An analysis comparing the level of effort and results in understanding the 1.3M LoC open source COBOL application ACAS using Sage-Tech AI with Claude Sonnet versus using Claude Sonnet by itself and versus manual analysis showed that:

  • Sage-Tech AI took two minutes to generate comprehensive architecture documents, including a seven-layer architectural classification, identifying thirty-six business function, 182 copybook dependencies

  • Claude Sonnet took eight to twelve hours to produce limited results, missing architectural patterns, discovering structure file by file with no cross-file dependency analysis, and exhausted its context window

In addition, Sage-Tech AI produced a migration scope definition, generated code translation examples (including source code, data migration, and GUIs), and created a target architecture design.

The Intellyx Take

Working with complex enterprise applications has always required a specific set of skills. On the one hand, you need to understand the particular characteristics of the business, especially those that make it unique and competitive, and turn those into application requirements. .

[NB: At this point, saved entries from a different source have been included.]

(** Inside the hooks a page break is never due: [header] runs with the
    cursor at the top margin and [footer] with the footer flag set.  A
    break there would call [add_page] from within [add_page] without end. *)
Definition hook_cell := cell_gen geo (raise Py.RecursionError).

Definition header : M pdf unit :=
  pg <- page_no ;;
  if Nat.eqb pg 1 then ret tt
  else
    set_font "Arial" Bold 9 ;;
    set_text_color 102 102 102 ;;
    hook_cell 0 (Some 8) "Slooze Data Science Challenge - Technical Documentation"
              false 0 AlignC false ;;
    set_draw_color 200 200 200 ;;
    y1 <- get_y ;;
    y2 <- get_y ;;
    line 15 (y1 + 5) 195 (y2 + 5) ;;
    ln geo (Some 8).

Definition footer : M pdf unit :=
  pg <- page_no ;;
  if Nat.eqb pg 1 then ret tt
  else
    set_y geo (-15) ;;
    set_font "Arial" Italic 8 ;;
    set_text_color 128 128 128 ;;
    pg <- page_no ;;
    hook_cell 0 (Some 10) ("Page " ++ Py.str_nat pg) false 0 AlignC false.

Definition add_page : M pdf unit := Surface.add_page geo header footer.
Definition cell := Surface.cell geo header footer.
Definition multi_cell := Surface.multi_cell geo line_count header footer.
Definition output : M pdf document := Surface.close geo header footer.

Definition chapter_title (title : string) (level : Z) : M pdf unit :=
  if (level =? 1)%Z then
    set_font "Arial" Bold 16 ;;
    set_text_color 26 26 46 ;;
    cell 0 (Some 12) title false 1 AlignL false ;;
    set_draw_color 233 69 96 ;;
    set_line_width (1 # 2) ;;
    y1 <- get_y ;;
    y2 <- get_y ;;
    line 15 y1 195 y2 ;;
    ln geo (Some 5)
  else if (level =? 2)%Z then
    set_font "Arial" Bold 13 ;;
    set_text_color 22 33 62 ;;
    cell 0 (Some 10) title false 1 AlignL false ;;
    ln geo (Some 2)
  else
    set_font "Arial" Bold 11 ;;
    set_text_color 51 51 51 ;;
    cell 0 (Some 8) title false 1 AlignL false ;;
    ln geo (Some 1).

Definition chapter_body (body : string) : M pdf unit :=
  set_font "Arial" Regular 10 ;;
  set_text_color 51 51 51 ;;
  multi_cell 0 6 body false ;;
  ln geo None.

(** [chr(149)], the bullet glyph. *)
Definition bullet : string := String (ascii_of_nat 149) EmptyString.

(** The body of the loop of [bullet_list]. *)
Definition bullet_item (bold_prefix : bool) (item : string) : M pdf unit :=
  if bold_prefix && Py.contains ":" item then
    let parts := Py.split1 ":" item in
    cell 5 None "" false 0 AlignL false ;;
    cell 5 (Some 6) bullet false 0 AlignL false ;;
    set_font "Arial" Bold 10 ;;
    p0 <- index parts 0 ;;
    w <- get_string_width string_width (p0 ++ ": ") ;;
    p0' <- index parts 0 ;;
    cell w (Some 6) (p0' ++ ":") false 0 AlignL false ;;
    set_font "Arial" Regular 10 ;;
    p1 <- index parts 1 ;;
    multi_cell 0 6 p1 false
  else
    cell 5 None "" false 0 AlignL false ;;
    cell 5 (Some 6) bullet false 0 AlignL false ;;
    multi_cell 0 6 item false.

Definition bullet_list (items : list string) (bold_prefix : bool) : M pdf unit :=
  set_font "Arial" Regular 10 ;;
  set_text_color 51 51 51 ;;
  for_each items (bullet_item bold_prefix) ;;
  ln geo (Some 2).

Definition numbered_list (items : list string) : M pdf unit :=
  set_font "Arial" Regular 10 ;;
  set_text_color 51 51 51 ;;
  for_each (Py.enumerate 1 items) (fun '(i, item) =>
    cell 5 None "" false 0 AlignL false ;;
    cell 10 (Some 6) (Py.str_nat i ++ ".") false 0 AlignL false ;;
    multi_cell 0 6 item false) ;;
  ln geo (Some 2).

Definition key_finding_box (title content : string) : M pdf unit :=
  start_y <- get_y ;;
  set_draw_color 233 69 96 ;;
  set_line_width 1 ;;
  line 15 start_y 15 (start_y + 25) ;;
  set_fill_color 250 250 250 ;;
  rect 17 start_y 178 25 StyleF ;;
  set_xy geo 20 (start_y + 3) ;;
  set_font "Arial" Bold 10 ;;
  set_text_color 233 69 96 ;;
  cell 0 (Some 6) title false 1 AlignL false ;;
  set_xy geo 20 (start_y + 10) ;;
  set_font "Arial" Regular 10 ;;
  set_text_color 51 51 51 ;;
  multi_cell 170 5 content false ;;
  set_y geo (start_y + 28).

Definition info_box (title : string) (items : list string) : M pdf unit :=
  set_font "Arial" Bold 11 ;;
  set_text_color 22 33 62 ;;
  cell 0 (Some 8) title false 1 AlignL false ;;
  bullet_list items true.

(** [[40] * len(headers)]. *)
Definition default_col_widths (headers : list string) : list Q :=
  repeat 40 (length headers).

Definition create_table (headers : list string) (data : list (list Py.value))
    (col_widths : option (list Q)) : M pdf unit :=
  let col_widths :=
    match col_widths with
    | None => default_col_widths headers
    | Some ws => ws
    end in
  set_font "Arial" Bold 9 ;;
  set_fill_color 248 249 250 ;;
  set_text_color 51 51 51 ;;
  for_each (Py.enumerate 0 headers) (fun '(i, header) =>
    w <- index col_widths i ;;
    cell w (Some 8) header true 0 AlignL true) ;;
  ln geo None ;;
  set_font "Arial" Regular 9 ;;
  set_fill_color 255 255 255 ;;
  for_each data (fun row =>
    for_each (Py.enumerate 0 row) (fun '(i, c) =>
      w <- index col_widths i ;;
      cell w (Some 7) (Py.str c) true 0 AlignL false) ;;
    ln geo None) ;;
  ln geo (Some 3).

Then on the other hand you have to figure out how to implement those requirements using the right combination of technologies – the right type of data storage and retrieval, the right type of UX, the network communication requirements, the security, reliability, performance characteristics, and so on.

And an exercise like this is hard enough to get right the first time. Historically close to half of the large bespoke enterprise application development projects fail. Just as so many of the modernization and migration projects fail.

It’s not an easy thing to do. And it isn’t easy for generative AI to do it, either.

What’s needed (as is often the case) is the right information, in the right place, at the right time. In generative AI terms, proper context engineering. And this is what Sage-Tech AI provides.